Cylindropuntia prolifera, known by the common name Coastal cholla, is a species of cactus. In Australia it is called 'Jumping Cholla' because of it seeming to jump from outbreak to outbreak.

Description
Cylindropuntia prolifera is a mostly erect, treelike cactus which can approach 3 meters in maximum height. The gray-green segments are narrow and cylindrical, surfaced in fleshy tubercles bearing many brown or reddish spines up to 2 centimeters long. The flowers are reddish purple and often borne on the fruits of previous seasons. Fruits grow in chains of up to 5 and are green in color.

Distribution
Cylindropuntia prolifera is native to Southern California and Baja California, where it grows in coastal sage scrub, chaparral, and beach and bluff habitat. It occurs from Santa Barbara County south.

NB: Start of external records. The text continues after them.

(* ===== verification/Webhooks.v ===== *)
(** * internal/webhooks/webhooks.go: processing a gateway callback

    [Service.Process] over the webhook [Store] seam: deduplicate, look the
    intent up, ask the gateway for the truth, apply it. *)
From S2P Require Import Prelude GoStrings Money Reference Ledger Gateway Router Json Payload.

Definition ErrDuplicate : error := Sentinel "webhooks: duplicate event".
Definition ErrUnknownRef : error := Sentinel "webhooks: unknown charge reference".
Definition ErrBadPayload : error := Sentinel "webhooks: malformed payload".

Record Intent := { in_Ref : string; in_Gateway : Gateway; in_Status : string; in_Product : string }.

Section webhooks.
Context {W : Type} `{!Runtime W}.

Record Store := {
  InsertWebhookInbox : string -> string -> string -> Prog W (result bool);
  DeleteWebhookInbox : string -> Prog W (result unit);
  FindIntent : string -> Prog W (result Intent);
  ApplyChargeOutcome : string -> string -> list LedgerEntry -> Prog W (result unit) }.

Record Service := { svc_store : Store; svc_router : ChargerRouter W }.
Definition NewService (store : Store) (router : ChargerRouter W) : Service :=
  {| svc_store := store; svc_router := router |}.

(** The [switch verified.Status] that maps the gateway's truth onto the intent. *)
Definition apply_truth (s : Store) (ref product : string) (verified : VerifyResult)
  : Prog W (result unit) :=
  let outcome r := match r with
                   | Err err => Err (Errorf "webhooks: apply outcome: " err)
                   | Ok _ => Ok tt
                   end in
  if String.eqb (vr_Status verified) "succeeded" then
    id ← uuid_New;
    bookingTime ← time_Now;
    r ← ApplyChargeOutcome s ref "succeeded"
          [{| le_ID := id; le_Kind := KindCollection; le_Ref := ref;
              le_Amount := vr_Amount verified; le_ValueTime := vr_VerifiedAt verified;
              le_BookingTime := bookingTime; le_SettlementTime := None;
              le_Product := product; le_CreatedAt := Time_zero |}];
    mret (outcome r)
  else if String.eqb (vr_Status verified) "failed" then
    r ← ApplyChargeOutcome s ref "failed" [];
    mret (outcome r)
  else mret (Ok tt).

(** [Process] from the lookup of the intent on, the event being recorded. *)
Definition process_recorded (s : Service) (ev : event) : Prog W (result unit) :=
  let store := svc_store s in
  found ← FindIntent store (ev_Reference ev);
  match found with
  | Err _ =>
      _ ← DeleteWebhookInbox store (EventID ev);
      mret (Err (Wrap (Error ErrUnknownRef ^^ ": " ^^ ev_Reference ev) [ErrUnknownRef]))
  | Ok intent =>
      if negb (String.eqb (in_Status intent) "pending") then mret (Ok tt)
      else match Adapter (svc_router s) (in_Gateway intent) with
      | None =>
          _ ← DeleteWebhookInbox store (EventID ev);
          mret (Err (Fresh ("webhooks: no adapter for gateway " ^^ in_Gateway intent)))
      | Some adapter =>
          res ← Verify adapter (ev_Reference ev);
          match res with
          | Err err =>
              _ ← DeleteWebhookInbox store (EventID ev);
              mret (Err (Errorf ("webhooks: verify " ^^ ev_Reference ev ^^ ": ") err))
          | Ok verified => apply_truth store (ev_Reference ev) (in_Product intent) verified
          end
      end
  end.

Definition Process (s : Service) (gw : Gateway) (payload : string) : Prog W (result unit) :=
  parsed ← parsePayload gw payload;
  match parsed with
  | Err err => mret (Err (Wrap (Error ErrBadPayload ^^ ": " ^^ Error err) [ErrBadPayload]))
  | Ok ev =>
      inserted ← InsertWebhookInbox (svc_store s) (EventID ev) gw payload;
      match inserted with
      | Err err => mret (Err (Errorf "webhooks: record event: " err))
      | Ok false => mret (Err ErrDuplicate)
      | Ok true => process_recorded s ev
      end
  end.
End webhooks.
Arguments Store W : clear implicits.
Arguments Service W : clear implicits.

In parts of Australia, Cylindropuntia prolifera could be used as a case study in invasive species.

It was introduced as a plant that looks after itself and doesn't need water. While they don't seem to flower as prolifically as the literature might suggest, they spread by stem segments breaking off and travelling on the fur and feet of animals, at times crippling or killing them, or on car tyres. Once dropped, the segments can survive many months until rain stimulates rooting.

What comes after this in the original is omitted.